In Chinatown, some schools found their absenteeism rates have gone up in recent days. Alice Hom, principal of P.S. 124, the Yung Wing School in Chinatown, where more than 90 percent of students are Asian, said that more than 50 – or 10 to 15 percent of students – missed school on March 10. While the flu season hasn’t passed and the allergy season has started, Hom noted it was different than in prior years.
The DOE has been updating families with the latest information about the epidemic daily, and has called for parents to trust updates from city agencies rather than rumors. According to the latest notifications, students’ absenteeism won’t be considered by the DOE in the middle- or high-school application process.
Still, by the afternoon of March 10, more than 104,000 parents had signed a petition calling the DOE to close schools. An op-ed piece in the New York Times recently also noted that school closure is the most effective non-pharmaceutical intervention for schools.
Hom said students and parents are all anxious about the epidemic, but the school has to follow DOE’s instruction on whether or when to close. It is also unclear whether the spring break, which runs between April 9 to April 20, will be extended for two to three more weeks as many parents hope.
The school has been sending out updates to parents via the app ClassDojo and though emails, and the DOE has also allocated 100 children’s masks to the school.
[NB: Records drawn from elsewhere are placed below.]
(** * RFC 7807 problem details: a model of [httpproblem/problem.py]

    The module formats application errors as "problem details" mappings
    ([problem]), wraps them in an HTTP response envelope
    ([problem_http_response]) and offers an exception class ([Problem])
    that stores the raw fields and converts on demand.

    The development follows the source closely:
    - Python objects are the closed universe [value] (None, bool, int, str);
    - a Python [dict] is an insertion-ordered association list with text
      keys, written to with [dict_set] (the [d[k] = v] statement) and
      [dict_update];
    - exceptions are the [Raise] case of [result];
    - keyword-argument passing ([**kwargs], explicit keywords, defaults) is
      modelled by [call_keywords] and [bind_params], because two methods of
      the source rely on it;
    - the [headers] dictionary handed to [problem_http_response] is a
      reference into a [heap] of dictionary objects, so that in-place
      mutation and aliasing are visible;
    - the module globals [SERIALIZE_METHOD] and [WITH_TRACEBACK], and the
      text that [traceback.format_exc()] would return, form the [world]. *)

From Stdlib Require Import ZArith String Ascii List Bool Lia.
From stdpp Require Import base option list strings pretty.

(** ** Python values *)

Inductive value : Type :=
| VNone
| VBool (b : bool)
| VInt (z : Z)
| VStr (s : string).

#[global] Instance value_eq_dec : EqDecision value.
Proof. solve_decision. Defined.

Inductive exn : Type :=
| TypeError
| ValueError
| Raised (name : string).

#[global] Instance exn_eq_dec : EqDecision exn.
Proof. solve_decision. Defined.

Inductive result (A : Type) : Type :=
| Ok (a : A)
| Raise (e : exn).
Arguments Ok {A} a.
Arguments Raise {A} e.

#[global] Instance result_ret : MRet result := fun A a => Ok a.
#[global] Instance result_bind : MBind result :=
  fun A B f m => match m with Ok a => f a | Raise e => Raise e end.

(** [bool(v)]: the truth value tested by [if v:] and [not v]. *)
Definition truthy (v : value) : bool :=
  match v with
  | VNone => false
  | VBool b => b
  | VInt z => negb (z =? 0)%Z
  | VStr s => negb (String.eqb s EmptyString)
  end.

(** [v is None] *)
Definition is_none (v : value) : bool :=
  match v with VNone => true | _ => false end.

(** [a == b]; [bool] is a subclass of [int], so [True == 1]. *)
Definition py_eq (a b : value) : bool :=
  match a, b with
  | VNone, VNone => true
  | VBool x, VBool y => Bool.eqb x y
  | VBool x, VInt y | VInt y, VBool x => (Z.b2z x =? y)%Z
  | VInt x, VInt y => (x =? y)%Z
  | VStr x, VStr y => String.eqb x y
  | _, _ => false
  end.

(** [str(v)] *)
Definition py_str (v : value) : string :=
  match v with
  | VNone => "None"
  | VBool true => "True"
  | VBool false => "False"
  | VInt z => pretty z
  | VStr s => s
  end.

(** [s.lower()].  Only the letters A-Z are mapped.  No character outside
    ASCII lowers to a letter of ["content-type"], so the comparison made
    by [problem_http_response] is the one Python makes. *)
Definition lower_ascii (c : ascii) : ascii :=
  let n := nat_of_ascii c in
  if (65 <=? n)%nat && (n <=? 90)%nat then ascii_of_nat (n + 32) else c.

Fixpoint lower (s : string) : string :=
  match s with
  | EmptyString => EmptyString
  | String c s' => String (lower_ascii c) (lower s')
  end.

(** ** Dictionaries *)

Abbreviation pydict := (list (string * value)).

(** [d.get(k)] *)
Fixpoint dict_get (k : string) (d : pydict) : option value :=
  match d with
  | [] => None
  | (k', v) :: d' => if String.eqb k' k then Some v else dict_get k d'
  end.
(** A route handler behind the middleware stage: it sees the request
    headers the gate passed on. *)
Definition guarded `{Platform} {A : Type}
    (handler : Request -> Response * A) (unchanged : A)
    (s : State) (request : Request) : Response * A * State :=
  match gate s request with
  | (Respond r, s') => (r, unchanged, s')
  | (Next h, s') =>
      (handler {| pathname := pathname request; headers := h;
                  searchParams := searchParams request;
                  json_body := json_body request |}, s')
  end.

End Middleware.

(* ===================================================================== *)
(** ** The authorization test shared by the mutating handlers             *)
(* ===================================================================== *)

(** [!isAdmin && owner !== loggedInUserId] is the denial; this is its
    negation. *)
Definition allowed (isAdmin : bool) (loggedInUserId owner : string) : bool :=
  isAdmin || bool_decide (owner = loggedInUserId).

(** The identity a handler reads from the request headers. *)
Definition loggedInUserId (request : Request) : option string :=
  headers_get (headers request) "X-User-Id".

Definition isAdmin_header (request : Request) : bool :=
  bool_decide (headers_get (headers request) "X-User-IsAdmin" = Some "true").

(* ===================================================================== *)
(** ** app/api/incidents/[id]/route.ts                                    *)
(* ===================================================================== *)

Module IncidentIdRoute.

(** [segments[segments.length - 1]] of [pathname.split('/')] *)
Definition path_id (request : Request) : option string :=
  last (Js.split "/" (pathname request)).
In Nassau County, Chinese parents have started a petition to call for the school district to close schools. But in a letter sent out March 10, the school district told parents that only actual infection-related reasons can be considered as excused absence. Students who are pulled out of school simply because their parents are worried about the virus would be considered an unexcused absence. Nevertheless, some parents decided to keep their children home.
But debates among Chinese parents about school closures are also fierce. Ms. Wong, a parent at the Yung Wing School, said many parents are worried about the virus and hopes the DOE will immediately start spring break.
Amy Zhang, another parent at the school, said that many students are from low-income immigrant families where parents cannot afford childcare, lunch which they would have gotten at school for free, or technology devices to support internet classes. As for herself, Zhang said the only thing she can do is to try her best to keep calm to avoid scaring the children.
Wai Wah Chin, president of the Chinese American Citizens Alliance of Greater New York, said the DOE should try to take care of parents’ diverse needs should the epidemic get worse. Those who have the resources to keep their children at home should be allowed to do so. And for those who have to send children to school, the schools should provide less crwoded classrooms to help students keep a safe distance from one another.